_Data for this exercise_
(* ===== verification/Prelude.v ===== *)
(** * GVDS: a verification development

    GVDS is a virtual data space over several data centres. A _manager_ in each
    centre keeps zones, spaces, accounts and registries in a document database; an
    _I/O proxy_ in each centre serves the files of its spaces from a local directory
    and replicates them to the proxies of other centres; a _client_ mounts zones and
    spaces with FUSE and sends file operations to a proxy. The sources are under
    src/src; a name such as manager/zone/ZoneServer.cc is relative to it.

    ** What each file models

    Shared:
    - Prelude.v: integers of machine width, the effect [M W A] with its program
      logic [wp], the tactics [wp_step] and [wp_steps];
    - Pool.v: workers that are each in one place, queues side by side;
    - CxxString.v: [std::string], C strings, [snprintf];
    - Json.v, Records.v: common/JsonSerializer.h over the interface [Rapidjson],
      and the structs of include/gvds_struct.h, include/aggregation_struct.h,
      common/centerinfo.h and Account.h with their round trips;
    - Datastore.v, Instances.v: datastore/ over the interface [Couchbase], and one
      implementation of every interface, at which the witnesses are evaluated.

    The manager (HTTP handlers as functions from the body to the response and the
    database):
    - Md5.v, User.v: manager/usermodel;
    - Space.v, Zones.v: manager/space, manager/zone, the second calling the first;
    - Resource.v, IoproxyMgr.v, Mconf.v: manager/resaggregation_mgr.cc,
      manager/ioproxy_mgr.cc, manager/mconf.

    The I/O proxy:
    - Lru.v, FdManager.v: common/LRU.h and io_proxy/fd_mgr.cc, the cache of
      descriptors and the handlers of sparse files, over the interface [Posix];
    - Op.v, ProxyOp.v: common/pb/op.proto and io_proxy/proxy_op.cc, the handlers of
      requests, over the file system calls [Fs];
    - Replica.v: io_proxy/replica_mgr.cc, the queue and the transfer of data
      between centres, over the interface [Grpc];
    - Files.v, Pages.v, Cluster.v, ClusterRuns.v: the laws of file contents and a
      file system in memory, what the handlers of one proxy do to a file, the
      composition of two centres, and concrete runs of it;
    - IoWorker.v, IoWorkerRuns.v: io_proxy/io_worker.cc, the thread of
      io_proxy/grpc_impl.cc and the start of the workers in io_proxy/io_proxy.cc, as a
      transition system that serves many clients, and concrete runs;
    - Registration.v: the start of a proxy in io_proxy/io_proxy.cc, and its
      registration at the manager of IoproxyMgr.v;
    - SyncIo.v: io_proxy/sync_io.cc, msg/op.h and the rest of io_proxy/proxy_op.cc,
      operations as objects, over the interface [SyncCalls];
    - OpQueue.v: the queue of such operations in io_proxy/io_proxy.cc.

    Data over UDT, between a client and a proxy:
    - UdtMessage.v: the message of io_proxy/rpc_types.h, over the interface [Msgpack];
    - UdtWriter.v: msg/udt_writer.cc, the writing thread of a session;
    - UdtSession.v: msg/client_session.cc and msg/server_session.cc, and the two of
      them on a connection; the operations the server makes are those of SyncIo.v;
    - UdtServer.v: msg/udt_server.cc, the sessions of a proxy by their sockets;
    - UdtChannel.v: client/msg_mod.cc, the sessions of a client by proxy, over the
      interface [UdtSessions].

    The client:
    - StatCache.v, ClientZone.v: client/cache_mod.cc, client/zone_mod.cc and
      client/graph_mod.cc;
    - SelectNode.v: client/OPTNode/opt_node.cc, the list of centres and the ranking
      of managers by the time they take to answer, turn by turn, with the requests of
      client/msg_mod.cc; over the interfaces [Pistache] and [StdSort];
    - IpcMod.v, Commands.v, CommandRuns.v: client/ipc_mod.cc, the 45 commands of the
      command line tools and their dispatch, as computations over the client's
      modules and the outside; what they answer; concrete runs;
    - Service.v: the route tables of the managers, and commands in front of a
      manager on its database;
    - Fuse.v: client/gvds_fuse_impl.cc, one definition per callback;
    - WriteQueue.v: client/queue.cc, client/client_worker.cc and the asynchronous
      calls of msg/operator_client.hpp, as a transition system;
    - ReadAhead.v: client/readahead.cc;
    - Stack.v, StackRuns.v: a client in front of two centres;
    - AsyncWrites.v, AsyncRuns.v: the write queue in front of a remote file, and of
      two centres.

    The command line:
    - Ipc.v: common/ipc, the socket between a tool and the client as two streams of
      bytes, the message with its header, and the loops of both ends;
    - Tools.v, ToolList.v: cmdline/CmdLineProxy.cc and the 41 programs of cmdline/,
      one [tool] for each: its options, its checks, the request it makes of them and
      the lines it prints;
    - ToolRuns.v: a tool, the socket, the dispatch of IpcMod.v and its command.

    Every process:
    - Config.v: config/ConfigureSettings.cc and its defaults, over the interface
      [Libconfig]; it gives the texts the others ask of [Host];
    - Log.v: log/Log.cc and log/Entry.h, the lines, the buffer and the threads.

    ** How state and effects correspond

    A function of the source that touches the outside is a term of [M W A]: the
    world [W] is the database, the disks or the network, and the outcome is a value
    or [UB]. [UB] is undefined behaviour (a null dereference, an index out of range,
    control at the end of a function that must return); in ClientZone.v also a call
    that never returns. Member variables are an explicit record that the operation
    takes and returns. Objects with identity (list iterators, descriptors) are
    modelled by their identity, so that dangling ones show.
    Threads: a method that runs under one lock is one step. The write queue is a
    transition system whose actions are its critical sections; the callback of the
    read-ahead is cut where it releases its lock. In Ipc.v a step is a completion
    handler of boost::asio or the arrival of bytes, in any number; in Log.v it is what
    a thread does between taking and releasing a mutex; so it is in OpQueue.v, UdtWriter.v
    and UdtSession.v, where the arrival of bytes is a step too. A request of a proxy
    is one step, in Cluster.v with the flusher of its queue after it. In IoWorker.v
    that is exact where ioproxy.scher is 1, since one thread then runs all requests;
    with more schedulers (the default is 6) the system calls of two requests may
    interleave, which is not modelled. Calls, completions, events and replies
    interleave freely.

    Code outside the repository is an interface: [Couchbase], [Host] (commands,
    UUIDs, configuration), [Rapidjson], [Posix], [Fs], [Roaring], [Grpc],
    [Protobuf], [Udt], [Pistache], [ManagerHttp], [ProxyProcess], [StdSort],
    [ProgramOptions], [Libconfig], [LocalTime], [SyncCalls], [Msgpack],
    [RapidjsonErrors] (texts that are no JSON), [Indet] (uninitialised values),
    [Allocator]. Classes that end in [Laws] state what its documentation promises, and
    each has an instance: the map database of Instances.v, the file system [mem] of
    Files.v. [CouchbaseUp], [FaultFreeDisk] and the like are hypotheses of runs in
    which nothing fails (a [pwrite] then writes its whole range), and the theorems that
    need them say so. [RemoteFile] (AsyncWrites.v) is what the queue needs of the
    proxies, where calls may fail; [centres_file] proves it of two centres, and
    [lossy_file] of such centres behind a network that loses calls and replies.
    [FdManager::open] of a path that is cached reads a list node that was just freed.
    What it finds is decided by [reuses_freed_block] of [Allocator], which no allocator
    documents: no theorem assumes either value. Those about the files of a proxy have
    two halves, what the code does where the block was handed out again for the node
    put in its place, and that the process ends where it was not.
    [WriteQueue] and [ReadAhead] (Fuse.v) are what the callbacks use of two modules
    with threads of their own; [client_readahead] is the second's implementation, and
    [Udt] what they use of a channel; [UdtSessions] is what a channel uses of a session.

    ** What the theorems show

    - The file, end to end: two centres are one file for every history of writes
      and page reads ([history_refines]), also through the client's callbacks and
      across changes of the centre visited ([fuse_refines]), as far as the freed node
      of [FdManager::open] lets them; through the write queue, but for the calls that
      fail ([async_writes_settle]); where the bounds matter,
      [partial_read_loses_data], [empty_replica_crashes], [truncate_empties],
      [writes_reorder].
    - The workers of a proxy: every call is answered ([every_call_answered]), with a
      number of schedulers that leaves a worker ([no_worker_answers_nobody]); with one
      scheduler the answer is that of its own request, carried out once
      ([one_scheduler_answers_own]).
    - The replication queue: sections are delivered to every other centre
      ([flush_delivers]), requests settle ([replication_settles]) or bounce for ever
      ([bounces_for_ever]).
    - The write queue: counters, places of the workers, limits, channels, and that
      it comes to rest ([accounts_balance], [queue_bounded], [channels_starve],
      [queue_comes_to_rest], [few_workers_never_send]).
    - The read-ahead: what is served after any history of the buffers is the file
      ([status_faithful]), and where it is not ([past_end_is_answered],
      [late_store_serves_other_file], [random_read_undefined], [vain_wait_undefined]).
    - Commands, end to end: sharing a zone by names and logging in, from the text of
      the command to the documents of the manager ([share_end_to_end],
      [login_end_to_end]); which command runs and on what ([dispatch_spec],
      [login_required], [domapdeduct_spec]), and where the answer is not what happened
      ([no_response_is_success], [exit_is_not_logout]).
    - The command line, end to end: what a tool prints is what the command of its name
      answers to the request the options describe ([tool_runs_its_command]), it gets
      that answer in a bounded number of steps ([tool_gets_its_answer]), and for two
      tools what that means ([zonelist_shows], [silence_deletes_centre]). Below that
      the socket: requests are served in order, the client dies only of a command
      without a result or of an answer too long ([requests_served_in_order]), and every
      request is answered ([every_request_answered]).
    - Data over UDT: a call gets the result of its own operation, however bytes are cut,
      delayed and reordered ([answered_by_own_operation]), because messages reach the wire
      whole and in order ([wire_in_order]), because answers find their requests
      ([answers_find_requests]) and because the server keeps its sessions apart
      ([every_socket_has_its_session], [rounds_keep_apart]); and where it breaks: callbacks
      that come late ([late_callback_is_lost]), writers that wait for ever
      ([waits_for_ever], [sleeps_with_room]), sessions that cannot be made again
      ([failed_reconnect]), a server that does not stop ([stop_is_ignored]).
    - Operations as objects: what is written is read back ([write_then_read]); the queue
      hands them out in order and once ([dispatched_in_order]), had it a worker
      ([nothing_without_workers]).
    - The configuration: where an addition comes to its end, and that what is added is
      read and nothing else changes ([added_is_read]); what a process starts with ([configured], [default_texts]).
    - The log: entries are written once, whole and in order, within the buffer, until
      a write of the file fails ([log_in_order]), and the log thread catches up
      ([log_catches_up]).
    - The start of a proxy: it meets the proxies that are registered
      ([start_meets_registered]) and never those that start later, whatever it does
      afterwards ([later_proxy_is_unknown]).
    - The choice of a manager: the fastest of the last turn, after the clock of the
      measurement, with what becomes of centres of one name ([get_manager_fastest]); a centre added on the manager is one the
      client knows ([added_centre_is_seen]), until a failure is taken for a list
      ([fail_answer_loses_managers]).
    - The manager: capacity of storage resources, authorisation, every branch of
      the zone and space operations, accounts, registries, the MD5 digest.
    - Round trips: records, database documents, bitmaps in extended attributes,
      zones sent to a client.
    - The caches: the recency list refines a list of recent keys ([lru_refines]),
      descriptors are tracked, attributes are never stale, nor forgotten while there
      is room.

    ** Fuel

    Loops over a string have its length as fuel ([split_loop]); the loops over data
    and holes one unit per byte of the range ([loop_fuel]), which is enough because
    each turn advances; the loop of the read-ahead one per sector of its buffer.
    [walk_fuel] bounds the depth of a directory tree, which is unbounded in the
    source where a symbolic link closes a cycle, and [ra_fuel] the turns of a read
    with read-ahead, which asks again after each task it sets: both are parameters,
    and running out is [UB]. A path of the configuration has its length
    ([path_of]), the sixteen digits of a thread identifier are those of 64 bits ([hex]).
    A session of the server takes out one message per byte at most ([do_read]). The
    retries of [swrite] after a descriptor went bad are unbounded in the source; their
    fuel is a parameter and running out is [None].

    ** Not modelled

    Transport itself (websocketpp, UDT, rpclib, Pistache) and start-up, route
    tables and threads: calls into third-party libraries, with little between them;
    the synchronous calls of io_proxy/rpc_bindings.hpp, which nothing registers and all
    of which go through a function without a return; the measurement of round
    trips by raw sockets (client/OPTNode/myping.cc), which nothing calls; the client's
    copy of the account records, which are those of Records.v; the vendored
    include/libcouchbase. In modelled files: monitoring counters, commented-out code,
    what is printed besides an answer, and of the tools the time at which they lose
    patience: an answer comes in time or not. Connecting and accepting are not
    modelled either.
    The interleaving of the system calls of requests on several schedulers is left
    open. *)

From Stdlib Require Export ZArith Lia Ascii String.
From stdpp Require Export base tactics option list gmap strings sorting pretty.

_Try it_
Lines containing the word "again": say how many there are in the material, with no other text.

_Written response_
3